Then another program (not sure which one) made a move with the rook a1-c1 while there was a Knight on b1. (?)

Regards,
Hristo

hristo · Post by **hristo** » Mon Mar 03, 2008 1:38 am

hristo wrote: One more thing,
I watched quite a few more games on your server (thank you) and ... well, Joker8014K (or something like that) made an illegal move this morning -- it did move a pawn from c6 to d5 without anything being on d5 to be captured.

Oops ... make this from c8 to d7, if you number the verticals from 1 to 10. ("Regular chess" bias is to blame)

bob · Post by **bob** » Mon Mar 03, 2008 3:33 am

hristo wrote:
hgm wrote:
bob wrote:Let me rephrase my comment. "What exactly are you talking about?"
Well, read back and you will know...

In short: you are claiming that 1/x is always smaller than 10/y because 1 < 10, no matter what x and y are ("regardless of investment"). That says much for your abilities in arithmetic.
H.G.,
this was not Bob's argument, even though you could infer the above, it was certainly not the central part of his argument.

(I must admit that sometimes you guys argue about strange things -- even though both of you are certifiably smart.)

For instance you said: "As the table is so small that it always resides in the L1 cache, this must be faster than the linear-array method." which presumes that the linear array doesn't fit in the cache or that in the process of searching, one would have to hit L2 or main memory. The evidence presented, by Bob, shows that L1 would be sufficient in his case -- searching only a single entry, on average, should fit in L1 just fine.

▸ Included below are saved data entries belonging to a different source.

Lemma lookup_insert_all_elem l c q r :
  (q, r) ∈ l ->
  (forall q' r', (q', r') ∈ l -> identity q' = identity q -> r' = r) ->
  insert_all l c !! identity q = Some r.
Proof.
  induction l as [|[q' r'] l IH] using rev_ind; intros Hin Huniq.
  - by apply elem_of_nil in Hin.
  - rewrite insert_all_snoc. cbn [fst snd].
    destruct (decide (identity q' = identity q)) as [Heq|Hne].
    + rewrite Heq, lookup_insert_eq. f_equal.
      apply (Huniq q' r'); [|done]. apply elem_of_app. right. by left.
    + rewrite lookup_insert_ne by done.
      apply IH.
      * apply elem_of_app in Hin as [Hin|Hin]; [done|].
        apply list_elem_of_singleton in Hin. congruence.
      * intros q0 r0 Hin0. apply Huniq, elem_of_app. by left.
Qed.

Lemma size_insert_all l c :
  NoDup ((fun qr : Request * Response => identity qr.1) <$> l) ->
  (forall qr, qr ∈ l -> c !! identity qr.1 = None) ->
  size (insert_all l c) = (size c + length l)%nat.
Proof.
  unfold insert_all.
  revert c. induction l as [|qr l IH]; intros c Hnodup Hfresh; cbn [foldl].
  - simpl. lia.
  - rewrite fmap_cons in Hnodup. apply NoDup_cons in Hnodup as [Hnotin Hnodup].
    rewrite IH.
    + rewrite map_size_insert_None; [simpl; lia|]. apply Hfresh. by left.
    + done.
    + intros qr' Hin. rewrite lookup_insert_ne; [apply Hfresh; by right|].
      intros Heq. apply Hnotin. rewrite Heq.
      by apply (list_elem_of_fmap_2 (fun qr : Request * Response => identity qr.1)).
Qed.

Lemma on_install_eq (net : Network) (w : World) :
  on_install net w =
  let w0 := log_fetches (request_of w <$> STATIC_ASSETS)
              (set_caches (storage_open CACHE_NAME (caches w)) w) in
  match fetch_batch net (request_of w <$> STATIC_ASSETS) with
  | Some l =>
      (Ok tt,
       set_skipWaiting (set_caches (write_batch CACHE_NAME l (caches w0)) w0))
  | None => (Throw AddAllRejected, w0)
  end.
Proof.
  unfold on_install, bind, caches_open, cache_addAll.
  change (request_of (set_caches ?cs w)) with (request_of w).
  by destruct (fetch_batch net (request_of w <$> STATIC_ASSETS)).
Qed.

(** A failed install: the promise rejects, no asset is written, nothing
    is left to be written, and [skipWaiting] is not called. *)
Lemma on_install_failure (net : Network) (w : World) :
  (exists path, path ∈ STATIC_ASSETS /\ ~ accepted (net (request_of w path))) ->
  (on_install net w).1 = Throw AddAllRejected /\
  location (on_install net w).2 = location w /\
  (forall name id, entry_of name id (on_install net w).2 = entry_of name id w) /\
  pending (on_install net w).2 = pending w /\
  skipWaitingFlag (on_install net w).2 = skipWaitingFlag w.
Proof.
  intros [path [Hin Hfail]].
  assert (Hnone : fetch_batch net (request_of w <$> STATIC_ASSETS) = None).
  { apply fetch_batch_None. exists (request_of w path).
    split; [by apply list_elem_of_fmap_2|done]. }
  rewrite on_install_eq, Hnone. cbn [fst snd].
  repeat split. intros name id. apply (entry_of_open CACHE_NAME name id w).
Qed.

(** A successful install: the promise resolves, [skipWaiting] is called,
    every asset of the manifest has the response fetched for it as its
    entry in the static generation, and no other entry has changed. *)
Lemma on_install_success (net : Network) (w : World) :
  (forall path, path ∈ STATIC_ASSETS -> accepted (net (request_of w path))) ->
  (on_install net w).1 = Ok tt /\
  skipWaitingFlag (on_install net w).2 = true /\
  (forall path, path ∈ STATIC_ASSETS ->
     exists r, net (request_of w path) = Fulfilled r /\
       entry_of CACHE_NAME (identity (request_of w path))
                (on_install net w).2 = Some r) /\
  (forall name id,
     name ≠ CACHE_NAME \/
     (forall path, path ∈ STATIC_ASSETS -> id ≠ identity (request_of w path)) ->
     entry_of name id (on_install net w).2 = entry_of name id w) /\
  ((forall id, entry_of CACHE_NAME id w = None) ->
   exists c, storage_lookup CACHE_NAME (caches (on_install net w).2) = Some c /\
             size c = length STATIC_ASSETS).
Proof.
  intros Hall.
  destruct (fetch_batch net (request_of w <$> STATIC_ASSETS)) as [l|] eqn:Hl.
  2:{ apply fetch_batch_None in Hl as [q [Hq Hno]].
      apply list_elem_of_fmap in Hq as [path [-> Hpath]].
      destruct Hno. by apply Hall. }
  destruct (fetch_batch_Some net _ _ Hl) as [Hfst Hnet].
  rewrite Forall_forall in Hnet.
  rewrite on_install_eq, Hl.
  cbn [fst snd skipWaitingFlag set_skipWaiting].
  split; [done|]. split; [done|].
  unfold entry_of, stored.
  cbn [caches set_skipWaiting set_caches log_fetches].
  assert (Hkeys : forall qr, qr ∈ l ->
            exists path, path ∈ STATIC_ASSETS /\ qr.1 = request_of w path).
  { intros qr Hqr.
    assert (Hq : qr.1 ∈ request_of w <$> STATIC_ASSETS).
    { rewrite <- Hfst. by apply list_elem_of_fmap_2. }
    apply list_elem_of_fmap in Hq as [path [-> Hpath]]. by exists path. }
  split; [|split].
  - intros path Hpath.
    destruct (Hall path Hpath) as [r [Hr _]]. exists r. split; [done|].
    rewrite storage_lookup_write_batch, decide_True, storage_lookup_open by done.
    simpl. apply lookup_insert_all_elem.
    + assert (Hq : request_of w path ∈ l.*1).
      { rewrite Hfst. by apply list_elem_of_fmap_2. }
      apply list_elem_of_fmap in Hq as [[q' r'] [Heq Hin]].
      simpl in Heq. subst q'.
      apply Hnet in Hin as Hn. simpl in Hn. congruence.
    + intros q' r' Hin Hid.
      destruct (Hkeys _ Hin) as [path' [_ Hq']]. simpl in Hq'. subst q'.
      apply request_of_identity_inj in Hid as ->.
      apply Hnet in Hin. simpl in Hin. congruence.
  - intros name id Hother.
    rewrite storage_lookup_write_batch.
    destruct (decide (name = CACHE_NAME)) as [->|Hne].
    + destruct Hother as [?|Hid]; [done|].
      rewrite storage_lookup_open. simpl.
      rewrite lookup_insert_all_other.
      * by destruct (storage_lookup CACHE_NAME (caches w)).
      * intros qr Hqr. destruct (Hkeys _ Hqr) as [path [Hpath ->]].
        intros Heq. by apply (Hid path Hpath).
    + by rewrite storage_lookup_open_ne.
  - intros Hempty. unfold entry_of, stored in Hempty.
    rewrite storage_lookup_write_batch, decide_True, storage_lookup_open by done.
    simpl. eexists. split; [done|].
    assert (Hids : (fun qr : Request * Response => identity qr.1) <$> l =
                   (fun path => identity (request_of w path)) <$> STATIC_ASSETS).
    { transitivity (identity <$> l.*1).
      - by rewrite <- list_fmap_compose.
      - by rewrite Hfst, <- list_fmap_compose. }
    rewrite size_insert_all.
    + destruct (storage_lookup CACHE_NAME (caches w)) as [c|] eqn:Hc; simpl.
      * assert (c = ∅) as -> by (apply map_empty; intros id; apply Hempty).
        rewrite map_size_empty.
        by rewrite <- (length_fmap fst l), Hfst, length_fmap.
      * rewrite map_size_empty.
        by rewrite <- (length_fmap fst l), Hfst, length_fmap.
    + rewrite Hids. apply NoDup_fmap_2; [|apply STATIC_ASSETS_NoDup].
      intros p1 p2. apply request_of_identity_inj.
    + intros qr Hqr.
      destruct (storage_lookup CACHE_NAME (caches w)) as [c|]; simpl; [|done].
      apply Hempty.
Qed.

(** C4.  When the fetch of some asset of the manifest fails (or its
    response is not accepted), the install promise rejects, no asset is
    written to any generation, none is left to be written, and
    [skipWaiting] is not called.  Run again from the state so reached,
    with a network that serves every asset, install resolves, calls
    [skipWaiting], and the static generation holds for each asset of the
    manifest the response fetched for it, every other entry being as
    before; if it held nothing before, it holds exactly as many entries
    as the manifest has assets. *)
Theorem on_install_all_or_nothing (net net2 : Network) (w : World) :
  (exists path, path ∈ STATIC_ASSETS /\ ~ accepted (net (request_of w path))) ->
  (forall path, path ∈ STATIC_ASSETS -> accepted (net2 (request_of w path))) ->
  (on_install net w).1 = Throw AddAllRejected /\
  (forall name id, entry_of name id (on_install net w).2 = entry_of name id w) /\
  pending (on_install net w).2 = pending w /\
  skipWaitingFlag (on_install net w).2 = skipWaitingFlag w /\
  (on_install net2 (on_install net w).2).1 = Ok tt /\
  skipWaitingFlag (on_install net2 (on_install net w).2).2 = true /\
  (forall path, path ∈ STATIC_ASSETS ->
     exists r, net2 (request_of w path) = Fulfilled r /\
       entry_of CACHE_NAME (identity (request_of w path))
                (on_install net2 (on_install net w).2).2 = Some r) /\
  (forall name id,
     name ≠ CACHE_NAME \/
     (forall path, path ∈ STATIC_ASSETS -> id ≠ identity (request_of w path)) ->
     entry_of name id (on_install net2 (on_install net w).2).2 =
     entry_of name id w) /\
  ((forall id, entry_of CACHE_NAME id w = None) ->
   exists c,
     storage_lookup CACHE_NAME
       (caches (on_install net2 (on_install net w).2).2) = Some c /\
     size c = length STATIC_ASSETS).
Proof.
  intros Hfail Hok.
  destruct (on_install_failure net w Hfail)
    as [Hres [Hloc [Hentries [Hpending Hskip]]]].
  set (w1 := (on_install net w).2) in *.
  assert (Hreq : request_of w1 = request_of w).
  { unfold request_of, resolve. by rewrite Hloc. }
  assert (Hok1 : forall path, path ∈ STATIC_ASSETS ->
                   accepted (net2 (request_of w1 path))).
  { intros path Hpath. rewrite Hreq. by apply Hok. }
  destruct (on_install_success net2 w1 Hok1)
    as [Hres2 [Hskip2 [Hassets [Hothers Hsize]]]].
  rewrite Hreq in Hassets, Hothers.
  repeat split; try done.
  - intros name id Hother. rewrite Hothers by done. apply Hentries.
  - intros Hempty. apply Hsize. intros id. by rewrite Hentries.
Qed.

Lemma on_install_all_or_nothing_witness :
  (exists path, path ∈ STATIC_ASSETS /\
     ~ accepted (net_styles_down (request_of ex_world path))) /\
  (forall path, path ∈ STATIC_ASSETS ->
     accepted (net_ok (request_of ex_world path))) /\
  (on_install net_styles_down ex_world).1 = Throw AddAllRejected /\
  skipWaitingFlag (on_install net_styles_down ex_world).2 = false /\
  (on_install net_ok (on_install net_styles_down ex_world).2).1 = Ok tt /\
  exists c,
    storage_lookup CACHE_NAME
      (caches (on_install net_ok (on_install net_styles_down ex_world).2).2)
      = Some c /\
    size c = length STATIC_ASSETS.
Proof.
  assert (Hfail : exists path, path ∈ STATIC_ASSETS /\
            ~ accepted (net_styles_down (request_of ex_world path))).
  { exists "/styles.css". split; [right; right; left|].
    intros [r [Hr _]]. discriminate Hr. }
  assert (Hok : forall path, path ∈ STATIC_ASSETS ->
            accepted (net_ok (request_of ex_world path))).
  { intros path _. exists ex_ok. split; reflexivity. }
  split; [exact Hfail|]. split; [exact Hok|].
  destruct (on_install_all_or_nothing net_styles_down net_ok ex_world Hfail Hok)
    as (Hres & _ & _ & Hskip & Hres2 & _ & _ & _ & Hsize).
  split; [exact Hres|]. split; [exact Hskip|]. split; [exact Hres2|].
  apply Hsize. intros id. reflexivity.
Defined.


(** ** Requests with another method than GET *)

Lemma get_only_open name cs : get_only cs -> get_only (storage_open name cs).
Proof.
  intros Hcs. unfold storage_open.
  destruct (storage_lookup name cs); [done|].
  intros n c id r Hin Hid. apply elem_of_app in Hin as [Hin|Hin].
  - by apply (Hcs n c id r).
  - apply list_elem_of_singleton in Hin as [= -> ->].
    by rewrite lookup_empty in Hid.
Qed.

Lemma get_only_filter (P : string * gmap (string * string) Response -> Prop)
    `{!forall nc, Decision (P nc)} cs :
  get_only cs -> get_only (filter P cs).
Proof.
  intros Hcs n c id r Hin Hid. apply list_elem_of_filter in Hin as [_ Hin].
  by apply (Hcs n c id r).
Qed.

Lemma get_only_insert name key response cs :
  key.1 = "GET" ->
  get_only cs -> get_only (storage_update name (insert key response) cs).
Proof.
  intros Hkey Hcs n c id r Hin Hid. unfold storage_update in Hin.
  apply list_elem_of_fmap in Hin as [[n' c'] [Heq Hin]]. simpl in Heq.
  destruct (decide (n' = name)) as [->|Hne].
  - injection Heq as -> ->.
    destruct (decide (key = id)) as [<-|Hk]; [done|].
    rewrite lookup_insert_ne in Hid by done. by apply (Hcs name c' id r).
  - injection Heq as -> ->. by apply (Hcs n' c' id r).
Qed.

Lemma get_only_commit_put cs p : get_only cs -> get_only (commit_put cs p).
Proof.
  intros Hcs. unfold commit_put.
  destruct (decide (method (put_request p) = "GET")) as [Hget|]; [|done].
  destruct (status (put_response p) =? 206); [done|].
  by apply get_only_insert.
Qed.

Lemma get_only_commit_all ps cs :
  get_only cs -> get_only (foldl commit_put cs ps).
Proof.
  revert cs. induction ps as [|p ps IH]; intros cs Hcs; [done|].
  cbn [foldl]. by apply IH, get_only_commit_put.
Qed.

Both of you started this discussion in a rather cordial tone and then you both zeroed-in on a particular aspect of what the other side was saying that could be argued against.

For the purpose of chess programming, however, I believe that your approach (if it is a bit faster, on average, compared to the list method) might yield better chess-engine results for single CPU implementations. Based on pure speculation, having 0.1% extra time for eval and search (etc.) would be more beneficial than handling the fringe cases of the 50 move rule.
Besides, your implementation seems rather cute, just like you.

In the case of SMP, it is not immediately obvious that your approach would be better. I'm sorry, but in this case I dare not speculate. I have spent way too much time debugging threads -- so, "show me the money/profiler output"!
hgm wrote: As for the relative speed: count instructions, and you will know. Or is counting too difficult too?
Even if your code is smaller and executes a bit faster, this is not sufficient to estimate its 'cost' in execution time. For instance if your code must be called more often (than the simple list search) and from different portions of the evaluation (or a function, program execution) it is possible that _it_ [your code] will cause extra cache misses ... so, just counting instructions is (quite often) not enough.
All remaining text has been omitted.